(* ===== verification/IpcListener.v ===== *)
(** * IpcListener: the local socket or pipe

    Models [src/ipc/listener_unix.go], [src/ipc/listener_windows.go] and
    [src/ipc/listener.go]. Every method runs under the listener's lock, so that each is
    one step; [Accept] then waits on the listener that it found. A successful [Start]
    leaves a goroutine behind that stops the listener when the context of that [Start]
    is done. Listeners of the operating system are numbered; [opened] says which exist
    and whether they are closed. *)

From S2P Require Import Prelude Threads.

Inductive IpcError :=
| ErrAlreadyStarted
| ErrCleanup
| ErrListen
| ErrClose
| ErrListenerClosed
| ErrAccept.

(** ** Unix domain sockets *)

Module UnixListener.

(** The outcome of [os.Remove]. *)
Inductive removal := Removed | NotExist | RemoveFails.

Record UnixIpcListener := mkUnixIpcListener {
  socketPath : list byte;
  listener : option nat;
  closed : bool;
  opened : gmap nat bool;
  socketFile : bool;                   (* whether the socket file exists *)
  watchers : list nat;                 (* the contexts that the goroutines wait for *)
}.

(** [file]: whether there is a file at the path already. *)
Definition NewUnixIpcListener (path : list byte) (file : bool) : UnixIpcListener :=
  mkUnixIpcListener path None false ∅ file [].

Definition Start (ctx : nat) (remove : removal) (listenOk : bool) (l : UnixIpcListener)
    : UnixIpcListener * option IpcError :=
  match listener l with
  | Some _ => (l, Some ErrAlreadyStarted)
  | None =>
      match remove with
      | RemoveFails => (l, Some ErrCleanup)
      | Removed | NotExist =>
          if listenOk then
            let ln := fresh (dom (opened l)) in
            (mkUnixIpcListener (socketPath l) (Some ln) false (<[ln := false]> (opened l)) true
               (watchers l ++ [ctx]), None)
          else (mkUnixIpcListener (socketPath l) None (closed l) (opened l) false (watchers l), Some ErrListen)
      end
  end.

(** [Stop]: the close may report an error, and the removal of the file may fail. *)
Definition Stop (closeOk removeOk : bool) (l : UnixIpcListener) : UnixIpcListener * option IpcError :=
  match listener l with
  | None => (l, None)
  | Some ln =>
      (mkUnixIpcListener (socketPath l) None true (<[ln := true]> (opened l))
         (if removeOk then false else socketFile l) (watchers l),
       if closeOk then None else Some ErrClose)
  end.
(** ** Cart handlers *)

(** [create_or_get_cart], POST /api/cart *)
Definition create_or_get_cart (c : Cart.t) : M (option (Doc CartDoc.t)) :=
  existing <- find_one cart (by_session_id (Cart.session_id c)) ;;
  match existing with
  | Some _ => ret existing
  | None =>
      create_document cart (Cart_dict c) ;;
      find_one cart (by_session_id (Cart.session_id c))
  end.

(** The scan of [cart_add]: the first line whose sku equals the item's gets
    its quantity raised and the scan stops; the flag is [found]. *)
Fixpoint add_scan (items : list CartItem.t) (item : CartItem.t)
  : list CartItem.t * bool :=
  match items with
  | [] => ([], false)
  | it :: rest =>
      if (CartItem.sku it =? CartItem.sku item)%string
      then (CartItem.add_quantity it (CartItem.quantity item) :: rest, true)
      else let (rest', found) := add_scan rest item in (it :: rest', found)
  end.

(** The list that [cart_add] writes back. *)
Definition add_to_items (items : list CartItem.t) (item : CartItem.t)
  : list CartItem.t :=
  let (items', found) := add_scan items item in
  if found then items' else items' ++ [item].

(** [cart_add], POST /api/cart/add *)
Definition cart_add (req : UpdateCartRequest) : M (option (Doc CartDoc.t)) :=
  cart0 <- find_one cart (by_session_id (req_session_id req)) ;;
  cart1 <- match cart0 with
           | Some _ => ret cart0
           | None =>
               create_document cart (CartDoc.mk (req_session_id req) (Some [])) ;;
               find_one cart (by_session_id (req_session_id req))
           end ;;
  match cart1 with
  | None => raise (Uncaught "AttributeError")
  | Some c =>
      let items := add_to_items (CartDoc.get_items (body c)) (req_item req) in
      update_one cart (by_id (_id c)) (set_items_doc items) ;;
      find_one cart (by_id (_id c))
  end.

(** [cart_remove], POST /api/cart/remove *)
Definition cart_remove (req : UpdateCartRequest) : M (option (Doc CartDoc.t)) :=
  cart0 <- find_one cart (by_session_id (req_session_id req)) ;;
  match cart0 with
  | None => raise (HTTPException 404 "Cart not found")
  | Some c =>
      let items :=
        filter (fun it => negb (CartItem.sku it =? CartItem.sku (req_item req))%string)
               (CartDoc.get_items (body c)) in
      update_one cart (by_id (_id c)) (set_items_doc items) ;;
      find_one cart (by_id (_id c))
  end.

(** ** Seed data *)

(** The list [categories] of [seed]. *)
Definition categories : list Category.t :=
  [ Category.mk "Women" "women" "women";
    Category.mk "Men" "men" "men";
    Category.mk "Kids" "kids" "kids" ].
^^^^^^^^
* **Directions**
Copy out every line of the records that the string "categories" appears in.

* **Output of the exercise**
(** The list [categories] of [seed]. *)
Definition categories : list Category.t :=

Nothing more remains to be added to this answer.